Another beginner question. I've been backtesting moving average crossovers against lower time frames for daytrading: 5min vs 1 min, also 4hrs vs 5mins.
I'd been told you should always use the higher time frame as your main buy/sell signal and then go down to the lower timeframe, and if both confirm it, you know your signal is more reliable so make the trade. But with the way I have my MAs setup, it's always one timeframe doesn't confirm, and so I've just watched basically a week of great trades leave me behind.
I welcome any wisdom on these two questions:
1. Is it foolish to just ride one timeframe?
2. Is there a smarter way of comparing multiple timeframes that doesn't just talk you out of making every trade?
Immediate basis for this question: I just spent 4 hours watching FSLY and I coulda cleaned up if I had just trusted my 1min chart, but instead I sat on my hands, "learning."
Take a single bar on the slower timeframe ie 30m.
See that it is composed of 6 - 5m bars.
Take that 1st 5m bar’s open and draw a horizontal line for the next 6 bars (inclusive).
That’s the doji of the 30m bar and it’s measure of the 30m bar’s sentiment.
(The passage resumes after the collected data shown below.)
(** * mvforge: the Beat Grid Engine of the renderer process

    A shallow embedding of the renderer script (grid maths, word alignment,
    tempo application and detection fall-back, footage tracker, JSON export)
    together with the properties stated for it.

    Numbers.  The script is embedded at two levels.  In the first a
    JavaScript Number is an exact rational [Q]: [+ - * /] are the field
    operations, [Math.floor] and [Math.round] are taken from [Qfloor], [%]
    is the truncated remainder.  This level carries the properties that
    rounding does not decide: what a handler writes and leaves alone, the
    order of events, the shape of the stored sequence.

    The module [Engine] is the second level: the same functions with every
    arithmetic operation rounded as binary64 rounds it ([Binary64.fl]:
    to the nearest number of the format, ties to the even one, subnormal
    numbers included) and with text as UTF-16 code units.  Properties that
    rounding decides (which grid point a time snaps to, how many beats fit
    a song, when the clips fill it) are stated on [Engine].  [NaN] and the
    infinities are outside both levels; wherever the source would divide
    by zero the statements carry the hypothesis that excludes it.  [null]
    is modelled by [None].

    Rendering ([drawWaveform], [drawTimeline], [renderLyricsGrid],
    [updateGridStats], [renderClipList]) only writes to the canvas and the
    DOM and never to [state]; of the DOM only the status text is kept.

    Collaborators (audio decoding, the tempo detector, the media probe,
    [path.basename]) are section variables.  An [async] handler is run as
    one step: the session is single-threaded and no other event is taken
    to arrive while a handler awaits. *)

From Stdlib Require Import ZArith QArith Qround Qabs Qminmax Qpower Lqa Lia.
From Stdlib Require Import List String Ascii Bool.
From Stdlib Require Floats.
Import ListNotations.

Local Open Scope Q_scope.

(** ** Number primitives *)

Module JS.

(** [Math.floor(x)] *)
Definition Math_floor (x : Q) : Q := inject_Z (Qfloor x).

(** [Math.round(x)]: the nearest integer, a tie going towards +infinity. *)
Definition Math_round (x : Q) : Q := inject_Z (Qfloor (x + (1 # 2))).

(** [Math.max(a, b)] and [Math.min(a, b)] *)
Definition Math_max (a b : Q) : Q := if Qle_bool a b then b else a.
Definition Math_min (a b : Q) : Q := if Qle_bool a b then a else b.

(** Strict and weak comparison as booleans. *)
Definition ltb (a b : Q) : bool := negb (Qle_bool b a).
Definition leb (a b : Q) : bool := Qle_bool a b.

(** Truncation towards zero, the integer quotient behind [%]. *)
Definition trunc (x : Q) : Z := if Qle_bool 0 x then Qfloor x else Qceiling x.

(** [a % b]: the remainder with the sign of the dividend. *)
Definition rem (a b : Q) : Q := a - b * inject_Z (trunc (a / b)).

(** [x.toFixed(f)], for [f] fraction digits.  The numeral [d.ddd] is
    represented by the integer [n] with value [n / 10^f]; the sign is taken
    off first and of two equally near [n] the larger is taken.  From 10^21
    on [toFixed] prints the number itself ([ToString]). *)
Inductive numeral : Type :=
| Fixed (f : positive) (n : Z)
| Plain (x : Q).
(** * Nashville housing loader: [scripts/load_to_scripts.py]

    A shallow embedding of the CSV-to-Postgres loader and the properties of
    its identifier sanitizer, its column type inference, its DDL generator
    and its create-or-append transaction script.

    Python strings are sequences of Unicode code points; they are modelled
    as lists of code points ([N]).  The pandas and psycopg2 libraries are
    not part of the program: the parts of them the program relies on are
    modelled explicitly and named as such. *)

From Stdlib Require Import NArith ZArith QArith Ascii String Bool Lia.
From stdpp Require Import base option list gmap.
The doji occurs on the open of every bar when it’s open is equal to it’s close.
There are 25 possible permutations of a 1pt 4 tick bar of all the possible open, close, high, low and whether the high or low came first.
It’s the beginning of a vocabulary, which are the basis of words, which form sentences by which the market ‘speaks’
Most never take the time to observe the flow of market information in it’s basic grandularity.